Johannes Faupel is a systemic therapist and counselor certified by the IGST (Institute for Systemic Therapy) and the Systemische Gesellschaft (SG), based in Frankfurt am Main, Germany.

He works with individuals and organizations on attention, thought management, and the navigation of complex inner states. His approach is non-pathologizing: most of what people call problems, he sees as patterns that can be understood and worked with.

LinkedIn johannesfaupel.com

Where Mind Rooms came from

Let me describe the scene in my head like this: an estimated thirty-seven thoughts crowded into my inner space of attention, all of which urgently wanted something from me. There was talk of things to be done, old bills, reproaches, long-past opportunities, tasks that would only become concrete in a month's time — very specific and also general risks, the dangers of the future, of projects that had not been completed, of past times in which I perhaps had to fear many things.

The thoughts seemed like children, like impatient children. Some of them made additional noise with rattles and little bells. There was absolute simultaneity, without rhythm, harmony and beat. Every thought wanted something else from me. No one was willing to wait a moment.

As soon as I tried to push the crowd back, it pushed itself towards me again with all the greater vehemence. With every attempt to push thoughts out, even more thoughts squeezed themselves into my experience space. The thoughts were strangely dressed and made stained faces. Some took each other's hands in pairs and danced in a circle at high speed, going back and forth.

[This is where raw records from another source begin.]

Lemma next_pop_extinct mode p (val_j val_s val_a : float) :
  float_extinct p -> float_in_range mode val_j val_s val_a ->
  float_extinct (Harvesting.next_pop mode p val_j val_s val_a).
Proof.
  intros Hp Hr. rewrite next_pop_progression.
  by apply progression_zero, survivors_zero.
Qed.

Lemma steps_extinct ks : forall st : SimulationState float,
  Forall float_tick_in_range ks -> float_extinct (current_pop st) ->
  float_extinct (current_pop (steps st ks)).
Proof.
  induction ks as [|k ks IH]; intros st Hall Hst; [done|].
  apply Forall_cons in Hall as [Hk Hall]. cbn [steps foldl].
  apply IH; [done|]. unfold step_tick. rewrite step_current_pop.
  by apply next_pop_extinct.
Qed.

(** A full harvest, rate 1, leaves no survivor of a finite count. *)
Lemma full_rate_survivor x :
  is_count x = true -> sf_zero (Prim2SF (x * (1 - 1))).
Proof.
  intros [Hx _]%is_count_sf. change (1 - 1) with 0.
  rewrite FloatAxioms.mul_spec, Prim2SF_0. unfold SF64mul.
  by destruct (Prim2SF x) as [?|?| |[] ? ?].
Qed.

Lemma full_rate_extinct p (a b : float) :
  float_stage p ->
  float_extinct (Harvesting.next_pop SELECTIVE p 1 1 1) /\
  float_extinct (Harvesting.next_pop PROPORTIONAL p 1 a b).
Proof.
  intros (H0 & H1 & H2).
  rewrite !next_pop_progression.
  split; apply progression_zero; rewrite float_extinct_sf;
    cbn [Harvesting.survivors CONSTANT_QUOTA PROPORTIONAL SELECTIVE String.eqb
         Ascii.eqb Bool.eqb ix0 ix1 ix2 np_scale];
    repeat split; by apply full_rate_survivor.
Qed.
End Extinction64.

Section ExactDynamics.
Local Open Scope Q_scope.
Import Realtime.
Implicit Types (p : array3 Q).
Lemma convert_token_value_state amount from_currency to_currency source s :
  exec (convert_token_value amount from_currency to_currency source) s
  = exec (get_exchange_rate source) (awake s).
Proof.
  unfold exec. rewrite convert_token_value_unfold.
  destruct (get_exchange_rate source (awake s)) as [[t|e] s1]; reflexivity.
Qed.

Lemma get_exchange_rate_log source s :
  exec (get_exchange_rate source) s =
  if source_is source "default"
     && negb (Dict.mem (_all_data_feed_exchange_rate s) DEFAULT_DATA_FEED_NAME)
  then with_log (log s ++ [ErrorDefaultFeedMissing]) s
  else s.
Proof.
  unfold exec, get_exchange_rate, bind, gets.
  destruct (source_is source "default"); simpl.
  - destruct (Dict.mem _ DEFAULT_DATA_FEED_NAME); reflexivity.
  - destruct (source_in source _); [destruct source; reflexivity|].
    destruct (source_is source "config"); reflexivity.
Qed.

(** X3.  [get_exchange_rate], [adjust_token_rate] and
    [convert_token_value] never write the cache: whatever the arguments and
    whether they return or raise, the resolved configuration, the merged
    rates, the snapshots and the two suppression flags are afterwards what
    they were. *)
Theorem conversion_api_leaves_cache
  (s : ExchangeRateConversion) (source : option string)
  (asset_name : string) (price amount : float)
  (from_currency to_currency : string) :
  cache (exec (get_exchange_rate source) s) = cache s
  /\ cache (exec (adjust_token_rate asset_name price source) s) = cache s
  /\ cache (exec (convert_token_value amount from_currency to_currency source)
                 s) = cache s.
Proof.
  destruct (cache_stable (cache s) source asset_name price amount
              from_currency to_currency) as (G & A & C).
  repeat split; [apply G | apply A | apply C]; reflexivity.
Qed.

Then I gained a key insight. This key insight seems to be obvious in a physical dimension. But who cares about the circumstances in the head? You cannot enter a full room. You cannot go to the center when many are already gathered in the center. Before that, you must make sure that space is created in the center. In the center. You never concentrate with an overwhelmed head.

The concept that grew from it

I started developing Mind Rooms from that experience — not as a theoretical model, but as something I actually needed. When I present the model of Mind Rooms in a therapy session, it is usually already present in the clients while I am telling about it. I have already been asked at the very beginning whether it is allowed to set up this or that room.

The rooms emerged organically, over years of practice. I started using them with clients. The clients started inventing their own rooms, their own names, their own modifications. The apartment expanded. The book is the documentation of what we found.

I wish you surprises in setting up your Mind Rooms, in that first tour and in the changes you may soon notice.

What I do

My private practice in Frankfurt focuses on systemic therapy and counseling — working with individuals on attention, burnout prevention, intrusive thoughts, and decision-making under complexity. I also work with organizations on the same themes in a consulting context.

I am not a psychologist or psychiatrist. Systemic therapy is a distinct professional field, regulated in Germany and recognized by major therapeutic associations. My work is non-medical and non-diagnostic.

A note on the method

Mind Rooms is a practice-based approach, not a clinical protocol. I developed it in practice and tested it in practice. This is not a book meant to describe how something is. This book is supposed to provide ideas and thought-provoking impulses for how something could be different.

When professional clinical help is needed — for OCD, for severe anxiety, for depression, for anything that requires a diagnosis — I say so clearly. Mind Rooms is a complement to professional work, not a replacement for it.